「8+9 2018 ~被爆73年長崎から~」


 アートを通じた国際交流を30年継続してきたRING ARTは、絶えず現代美術を基にした表現活動を続けています。その中にあって、国際交流の要であるのは第一に韓国であり、その韓国との交流は時代を先駆けて長大井川研究室にて始められ、当時は「海を越えた文化交流」と報じられました。特に昌原大学校姜バレム教授は交流当初から国際交流の苦悩の道を切り開いてこられ、今年定年を迎えられます。その業績を称え、姜教授個展コーナーを設けます。

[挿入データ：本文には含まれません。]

(* ===== verification/Timer.v ===== *)
(** * devices/timer.c and the timer's path through threads/interrupt.c *)
From S2P Require Import Prelude ListSpec KList Kernel Thread Synch.
Local Open Scope Z_scope.

Definition timer_ticks : K Z :=
  old_level ← intr_disable;
  t ← gets ticks;
  intr_set_level old_level ;; mret t.

Definition timer_elapsed (then_ : Z) : K Z := t ← timer_ticks; mret (s64 (t - then_)).

Definition timer_sleep (n : Z) : K unit :=
  if n <=? 0 then mret tt
  else
    l ← intr_get_level; ASSERT (bool_decide (l = INTR_ON)) ;;
    old_level ← intr_disable;
    t ← thread_current;
    now ← timer_ticks;
    mod_thread t (with_tick_to_wake (s64 (now + n))) ;;
    modify (λ k, set_sleep_list (Spec.insert_ordered (compare_ticks k) t (sleep_list k)) k) ;;
    push (FSetLevel old_level) ;;
    sema_down (SemSleep t).

(** The [while] loop of [timer_interrupt]. *)
Definition wake_sleepers : K unit := λ k,
  loop (S (length (sleep_list k))) (λ _ : unit,
    ss ← gets sleep_list;
    match ss with
    | [] => mret (inr tt)
    | t :: ss' =>
        th ← get_thread t;
        now ← timer_ticks;
        if now <? tick_to_wake th then mret (inr tt)
        else modify (set_sleep_list ss') ;; sema_up (SemSleep t) ;; mret (inl tt)
    end) tt k.

Definition timer_interrupt : K unit :=
  modify (λ k, set_ticks (s64 (ticks k + 1)) k) ;;
  thread_tick ;;
  old_level ← intr_disable;
  wake_sleepers ;;
  intr_set_level old_level ;; mret tt.

(** [intr_handler] for the timer's vector, between the processor's clearing
    the interrupt flag and the [iret] that restores it. *)
Definition intr_handler_timer : K unit :=
  modify (set_level INTR_OFF) ;;
  l ← intr_get_level; ASSERT (bool_decide (l = INTR_OFF)) ;;
  ext ← intr_context; ASSERT (negb ext) ;;
  modify (set_in_external_intr true) ;;
  modify (set_yield_on_return false) ;;
  timer_interrupt ;;
  l ← intr_get_level; ASSERT (bool_decide (l = INTR_OFF)) ;;
  ext ← intr_context; ASSERT ext ;;
  modify (set_in_external_intr false) ;;
  y ← gets yield_on_return;
  if (y : bool) then push FIret ;; thread_yield
  else modify (set_level INTR_ON).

 もう一つ、2011年の東日本大震災の折、来日不可能な中、長大との協定校であるポルト大学のフランシスコ・ラランジョ教授(ポルトガル)が、アート作品を持って来日された勇気あるその姿は、震災に対する絶望の中、私たちに希望を与えてくれました。彼のアート表現は3・11への鎮魂を込めた抑制の効いた、淡々とした行為の連続の中にあって、私たちRING ARTはまさしく平和を感じました。今回、より国際交流を高めるために、また長崎が最初に交流したヨーロッパの国であるポルトガル、そのラランジョ教授をお迎えすることになりました。

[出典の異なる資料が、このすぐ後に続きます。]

(* ===== verification/LockSafe.v ===== *)
(** * Locks, donation and monitors keep the invariant *)
From S2P Require Import Prelude ListSpec KList KListFacts KListOps Kernel Thread Synch Timer KernelStep KernelCore KernelSafe.
Local Open Scope Z_scope.

(** ** [lock_waiting] *)
Section waiting.
Implicit Types (N : gmap Z node) (L : gmap Z lock).

Lemma wp_on_links {A} (m : M (gmap Z node) A) k (Q : A → kernel → Prop) :
  wp m (links k) (λ a h, Q a (set_links h k)) → wp (on_links m) k Q.
Proof. unfold wp, on_links. by destruct (m (links k)) as [[a h]|e]. Qed.

(** An element is appended to one list while it may be in others: each list
    still has a first element that is a lock, and the other lists the one they had. *)
Lemma wp_push_waiting L N t l :
  waiting_header L N t → is_Some (L !! l) →
  (∀ l, is_Some (L !! l) → is_Some (N !! waiting_elem l)) →
  wp (list_push_back (lock_waiting t) (waiting_elem l)) N (λ _ N',
    (∀ u, waiting_header L N u → waiting_header L N' u) ∧
    (∀ l, is_Some (L !! l) → is_Some (N' !! waiting_elem l)) ∧
    (∀ u, u ≠ t → nx N' (l_head (lock_waiting u)) = nx N (l_head (lock_waiting u)))).
Proof.
  intros (n & tp & Hn & Htp & Ht0 & Hor) Hl Helem.
  unfold lock_waiting, waiting_elem, NULL in *. simpl in *.
  assert (is_Some (N !! (4 * t + 1))) by (apply nx_is_Some; eauto).
  assert (tp ≠ 0 ∧ is_Some (N !! tp) ∧ tp ≠ 4 * t + 2 ∧ (∀ u, tp = 4 * u + 1 → u = t) ∧
          (∀ u, tp ≠ 4 * u + 2)) as (Htp0 & Htpc & Htp2 & Htp1 & Htp3).
  { destruct Hor as [[_ ->]|(a & b & _ & _ & -> & Hb)].
    - split_and!; [lia|done|lia|intros; lia|intros; lia].
    - split_and!; [lia|by apply Helem|lia|intros; lia|intros; lia]. }
  unfold list_push_back, list_end. wp_steps.
  apply (wp_list_insert_cells _ _ _ tp 0); unfold NULL; cbn [l_head l_tail];
    [lia|done|done|done|lia|lia|done|by apply Helem|].
  assert (is_Some (N !! (4 * t + 2))) by (apply pv_is_Some; eauto).
  pose proof (Helem l Hl). split_and!.
  - intros u (n' & tp' & Hn' & Htp' & Ht0' & Hor'). unfold waiting_header, lock_waiting, waiting_elem. simpl.
    destruct (decide (u = t)) as [->|Hut].
    + simplify_eq. exists (if decide (tp = 4 * t + 1) then 4 * l + 3 else n), (4 * l + 3).
      unfold inserted. split_and!.
      * autorewrite with cells. destruct (decide (tp = 4 * t + 1)) as [->|].
        -- rewrite decide_False by lia. by rewrite const_nx.
        -- by rewrite decide_False by lia.
      * autorewrite with cells. rewrite decide_True, decide_False by (done || lia).
        by rewrite const_pv.
      * autorewrite with cells. rewrite !decide_False by lia. done.
      * right. destruct (decide (tp = 4 * t + 1)); [by exists l, l|].
        destruct Hor as [[_ ?]|(a & b & -> & Ha & -> & Hb)]; [done|]. by exists a, l.
    + exists n', tp'. unfold inserted. split_and!; [..|done].
      * autorewrite with cells. rewrite decide_False by (intros ->; apply Hut; by apply Htp1).
        by rewrite decide_False by lia.
      * autorewrite with cells. by rewrite !decide_False by lia.
      * autorewrite with cells. by rewrite !decide_False by (lia || done).
  - intros l' Hl'. unfold inserted. autorewrite with cells. by apply Helem.
  - intros u Hut. unfold inserted. autorewrite with cells. rewrite decide_False by (intros E; apply Hut; by apply Htp1).
    by rewrite decide_False by lia.
Qed.

Lemma wp_waiting_begin N L k t (Q : Z → kernel → Prop) n :
  links k = N → nx N (l_head (lock_waiting t)) = Some n → waiting_header L N t →
  Q n k → wp (on_links (list_begin (lock_waiting t))) k Q.
Proof.
  intros <- Hn _ HQ. apply wp_on_links. unfold list_begin. eapply wp_get_next; [done|]. by destruct k.
Qed.
End waiting.

(** ** Donation *)

(** Priorities below [p] may have been raised to [p]; nothing else changed. *)
Definition raised (p : Z) (T T' : gmap Z thread) : Prop :=
  ∀ t, T' !! t = T !! t ∨
    ∃ th, T !! t = Some th ∧ priority th < p ∧ T' !! t = Some (with_priority p th).

Lemma raised_sim p T T' : raised p T T' → threads_sim T T'.
Proof.
  intros H t. destruct (H t) as [->|(th & -> & _ & ->)]; [reflexivity|by constructor].
Qed.
Lemma raised_set p T T' t th :
  raised p T T' → T' !! t = Some th → priority th < p → raised p T (<[t := with_priority p th]> T').
Proof.
  intros H Ht Hp u. rewrite lookup_insert. case_decide; [subst u|by apply H]. right.
  destruct (H t) as [E|(th0 & H0 & Hp0 & E)].
  - exists th. by rewrite <-E.
  - exists th0. split_and!; [done..|]. rewrite Ht in E. by simplify_eq.
Qed.

(** The threads that can still be raised. *)
Definition below (p : Z) (T : gmap Z thread) : nat :=
  size (filter (λ '(_, th), priority th < p) T).
Lemma below_le p T : (below p T ≤ size T)%nat.
Proof.
  unfold below. rewrite <-!size_dom. apply subseteq_size, dom_filter_subseteq.
Qed.
Lemma below_raise p T t th :
  T !! t = Some th → priority th < p → (below p (<[t := with_priority p th]> T) < below p T)%nat.
Proof.
  intros Ht Hp. unfold below. rewrite map_filter_insert_False by (simpl; lia).
  rewrite map_filter_delete. set (F := filter _ T).
  assert (F !! t = Some th) as Hf by (by apply map_lookup_filter_Some).
  rewrite map_size_delete, Hf. assert (size F ≠ O); [|lia].
  intros E%map_size_empty_inv. by rewrite E in Hf.
Qed.

(** The state of the donation loop that started in [k]: the current thread has
    priority [p]. *)
Record donating (k : kernel) (p : Z) (k' : kernel) : Prop := {
  dn_state : k' = set_locks (locks k') (set_threads (threads k') k);
  dn_raised : raised p (threads k) (threads k');
  dn_locks : locks_sim (locks k) (locks k');
}.

(** The holder of the first lock in [t]'s [lock_waiting]: where the donation
    goes on after [t]. *)
Definition next_holder (k : kernel) (t : Z) : option Z :=
  match nx (links k) (l_head (lock_waiting t)) with
  | Some e => if decide (e = l_tail (lock_waiting t)) then None
              else holder_of (locks k) (lock_of_elem e)
  | None => None
  end.

(** The threads that the loop with priority [p] goes through from [h] on: it goes on
    behind a thread only when it raised that thread.  (These are the threads that
    wait for each other as long as the lists are not stale, see KernelProps.v.) *)
Inductive donee (k : kernel) (p h : Z) : Z → Prop :=
| donee_first : donee k p h h
| donee_next t u : donee k p h t → prio k t < p → next_holder k t = Some u → donee k p h u.

Section donate.
Context (k : kernel) (th : thread) (Haw : at_work None None th k).
Local Abbreviation p := (priority th).

(** What the loop has done when [cur] is the thread it looks at: it has raised
    only donees, and it still has to look at a donee only if that is [cur]. *)
Record donated (h : Z) (cur : option Z) (k' : kernel) : Prop := {
  dd_cur t : cur = Some t → donee k p h t;
  dd_only t : prio k' t ≠ prio k t → donee k p h t;
  dd_first : p ≤ prio k' h ∨ cur = Some h;
  dd_next v u : prio k v < p → p ≤ prio k' v → next_holder k v = Some u → p ≤ prio k' u ∨ cur = Some u;
}.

 また、これまで3回長崎に来られた美術評論家、宮田徹也先生にもお願いし、私たちの作品展について語っていただきます。宮田先生の世界は、多様化した現代アートの世界に造旨が深く、独自の視点で美術評論の展開をされています。私たちRING ARTの活動の立ち位置を表示し、ご指導下されば有難いです。

  運河ギャラリーでは、ブラジルからの教員留学生でしたイボネッチ氏とブラジルの子供ら、また宇久島小中高生らとのコラボレーションを行ないます。これはこれまで培ってきた国際交流の上に立つ新たな国際交流展の始まりです。

 なお今回の会場に、運河ギャラリーを希望していましたが、図らずも県民ギャラリーの大展示室に推薦されたことは、誠に有難く感謝の意を込めて、私たち8+9展の飛躍をこのギャラリーで展開したいと思います。

 また、今回の特色として2012年の「8+9展」より試みている「メッセージ・アート」のコーナーを設けます。美術作品以外にも、長崎における平和活動者や音楽家、美術評論家などからメッセージを寄せていただき、新たな美への発信として展示します。